The crystal structure of Mycobacterium tuberculosis ribosome recycling factor has been determined and refined against three X-ray diffraction data sets, two collected at room temperature and the other at 100 K. The two room-temperature data sets differ in the radiation damage suffered by the crystals before the data used for processing were collected. A comparison between the structures refined against the two data sets indicates the possibility of radiation-induced conformational change. The L-shaped molecule is composed of a long three-helix bundle domain (domain I) and a globular domain (domain II) connected by a linker region. The main difference between the room-temperature structure and the low temperature structure is in the rotation of domain II about an axis close to its libration axis.
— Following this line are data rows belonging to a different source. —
(* ===== verification/KernelDemo.v ===== *)
(** * A running kernel (witnesses for Initrd.v, Elf.v, Syscall.v and Irq.v)

    The scheduler of SchedDemo.v with the mounted archive of FsDemo.v. *)

From S2P Require Import Prelude Iface Mem LibTitan Pmm Mb2 MmState HashMap PageMap Vmm View Vga Keyboard Tar Vfs.
From S2P Require Import FsDemo Initrd Cpu Sched SchedDemo Resource Elf Syscall Handles Irq Threads.

Module KernelDemo.

Import PageMapDemo VmmDemo SchedDemo FsDemo.
#[local] Existing Instance list_heap.

Abbreviation demo_kernel_t := (kernel pmm_state (list Z)).

(** Thread 1100 of process 1000 runs; [handles] is its table. *)
Definition kernel_sched (handles : list Z) : sched pmm_state (list Z) :=
  set_proc (demo_sched 1000 1100 RUNNING) 1000 (with_table (demo_process 1 1100 2000) handles).

Definition demo_kernel (handles : list Z) : demo_kernel_t := Kernel (kernel_sched handles) fs_open ∅.

(** The registers of a system call. *)
Definition call (n rdi rsi rdx : Z) : cpu_context_t :=
  CpuContext n 0 0 rdx rdi rsi 0 0 0 0 0 0 0 0 0 0xe6 0 0x101000 0x23 0x202 0x7ff000 0x1b.

Lemma demo_files_rel handles : files_rel FsDemo.demo_sym blank_terminal 65536 64 fs_files (demo_kernel handles)
  [(file_ab, 0)] handles.
Proof.
  split; [exact fs_open_rel | | done].
  exists (with_table (demo_process 1 1100 2000) handles). split; reflexivity.
Qed.

Lemma fs_open_mapped a n : 2048 ≤ a → 0 ≤ n → a + n ≤ 2304 → mapped (fs_mem fs_open) a n.
Proof.
  intros H1 H2 H3. apply (mapped_sub _ 2048 256); [| lia..].
  apply (mapped_load _ _ 256 (replicate 256 0)). vm_compute. reflexivity.
Qed.

(** The bytes from 2048 to 2304 are apart from the rest. *)
Lemma fs_open_protected a n : 2048 ≤ a → 0 ≤ n → a + n ≤ 2304 →
  Forall (apart a n) (protected FsDemo.demo_sym fs_open 65536 64 fs_files).
Proof.
  intros H1 H2 H3. assert (vga_out (con fs_open) = VGA_TEXT_BUFFER_BASE) as Hv by reflexivity.
  unfold protected. rewrite Hv, !Forall_cons.
  unfold apart, SIZEOF_MOUNTPOINT_T, VGA_TEXT_BUFFER_BASE, VGA_LENGTH. cbn [fst snd lit_tar FsDemo.demo_sym].
  split_and!; [lia .. | constructor].
Qed.

Lemma fs_open_buffer a n : 2048 ≤ a → 0 ≤ n → a + n ≤ 2304 →
  buffer FsDemo.demo_sym fs_open 65536 64 fs_files a n.
Proof. intros H1 H2 H3. split; [by apply fs_open_mapped | by apply fs_open_protected | lia]. Qed.

Lemma demo_resource_block handles :
  ha_alloc (kheap (vm (ksched (demo_kernel handles)))) SIZEOF_RESOURCE_T =
  Ok (3164, 3164 :: kheap (vm (ksched (demo_kernel handles)))).
Proof. reflexivity. Qed.

Lemma slash_open : kmem (demo_kernel (replicate 5 NULL)) !! 1040 = Some 47.
Proof. vm_compute. reflexivity. Qed.

Lemma find_ab : find_member fs_files [97; 98] = Some (0%nat, file_ab).
Proof. vm_compute. reflexivity. Qed.

End KernelDemo.

Import PageMapDemo VmmDemo SchedDemo FsDemo KernelDemo.
#[local] Existing Instance list_heap.

(** A program opens "/ab" and reads two bytes. *)
Lemma syscall_open_read_witness : ∃ k1 k2,
  syscall_handler FsDemo.demo_sym (demo_kernel (replicate 5 NULL)) (call 2 1040 0 0) = Ok (call 0 1040 0 0, k1) ∧
  syscall_handler FsDemo.demo_sym k1 (call 0 0 2048 2) = Ok (call 0 0 2048 2, k2) ∧ bytes_at (kmem k2) 2048 [7; 8].
Proof.
  destruct (syscall_open_read FsDemo.demo_sym blank_terminal 65536 64 fs_files (demo_kernel (replicate 5 NULL))
    [(file_ab, 0)] (replicate 5 NULL) (call 2 1040 0 0) (call 0 0 2048 2) 47 [97; 98] 0 file_ab 3164
    (3164 :: kheap (vm (ksched (demo_kernel (replicate 5 NULL))))) 0%nat) as (k1 & k2 & H1 & H2 & H3).
  - apply demo_files_rel.
  - reflexivity.
  - exact slash_open.
  - exact mounted_path.
  - exact find_ab.
  - simpl. lia.
  - apply demo_resource_block.
  - reflexivity.
  - reflexivity.
  - reflexivity.
  - reflexivity.
  - apply fs_open_buffer; simpl; lia.
  - simpl. lia.
  - exists k1, k2. split; [exact H1 | split; [exact H2 | exact H3]].
Defined.

Lemma syscall_open_leaks_witness : ∃ k',
  syscall_handler FsDemo.demo_sym (demo_kernel (replicate 5 8)) (call 2 1040 0 0) =
    Ok (with_rax (call 2 1040 0 0) (2 ^ 64 - 1), k').
Proof.
  destruct (syscall_open_leaks FsDemo.demo_sym blank_terminal 65536 64 fs_files (demo_kernel (replicate 5 8))
    [(file_ab, 0)] (replicate 5 8) (call 2 1040 0 0) 47 [97; 98] 0 file_ab 3164
    (3164 :: kheap (vm (ksched (demo_kernel (replicate 5 8)))))) as (k' & H1 & _).
  - apply demo_files_rel.
  - reflexivity.
  - exact slash_open.
  - exact mounted_path.
  - exact find_ab.
  - simpl. lia.
  - apply demo_resource_block.
  - simpl. set_solver.
  - exists k'. exact H1.
Defined.

(** A program opens a file; the handle 0 it gets is not removed afterwards,
    and 7 is looked up behind the table. *)
Lemma resources_never_removed_witness : ∃ k',
  syscall_handler FsDemo.demo_sym (demo_kernel (replicate 5 NULL)) (call 2 1040 0 0) = Ok (call 0 1040 0 0, k') ∧
  is_Some (resources k' !! 3164) ∧
  remove_resource k' (current_process (ksched k')) 0 = Ok (false, k') ∧
  remove_resource k' (current_process (ksched k')) 7 = Fault (OutOfBounds "resource_table").
Proof.
  destruct (syscall_open_spec FsDemo.demo_sym blank_terminal 65536 64 fs_files (demo_kernel (replicate 5 NULL))
    [(file_ab, 0)] (replicate 5 NULL) (call 2 1040 0 0) 47 [97; 98] 0 file_ab 3164
    (3164 :: kheap (vm (ksched (demo_kernel (replicate 5 NULL)))))) as (k1 & H1 & H2 & H3 & _);
    [apply demo_files_rel | reflexivity | exact slash_open | exact mounted_path | exact find_ab | simpl; lia
    | apply demo_resource_block |].
  destruct (fr_proc _ _ _ _ _ _ _ _ H2) as (o & Ho & _).
  assert (∀ n, never_closed k1 ∧ remove_resource k1 (current_process (ksched k1)) n =
    if decide (5 ≤ n < 100) then Fault (OutOfBounds "resource_table") else Ok (false, k1)) as Hr.
  { intros n. apply (resources_never_removed PageMapDemo.demo_sym 2 7 FsDemo.demo_sym (demo_kernel (replicate 5 NULL)) k1
      (current_process (ksched k1)) o n); [| by eapply rtc_once, step_syscall | exact Ho].
    split; [reflexivity |]. intros p x Hp. revert p x Hp. apply (bool_decide_unpack (map_Forall _ _)). reflexivity. }
  exists k1. split; [exact H1 | split; [by rewrite H3, lookup_insert_eq | split]].
  - by rewrite (proj2 (Hr 0)), decide_False by lia.
  - by rewrite (proj2 (Hr 7)), decide_True by lia.
Defined.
This observation and a detailed comparative study of ribosome recycling factors (RRFs) of known structures led to an elaboration of the present understanding of the structural variability of RRF. The variability involves a change in the angle between the two arms of the molecule, a rotation of domain II in a plane nearly perpendicular to the axis of the helix bundle and an internal rotation of domain II. Furthermore, the domains and the linker could be delineated into fixed and variable regions in a physically meaningful manner. The relative mobility of the domains of the molecule in the crystal structure appears to be similar to that in the ribosome-RRF complex. That permits a meaningful discussion of the structural features of RRF in terms of ribosome-RRF interactions. The structure also provides insights into the results of inter-species complementation studies.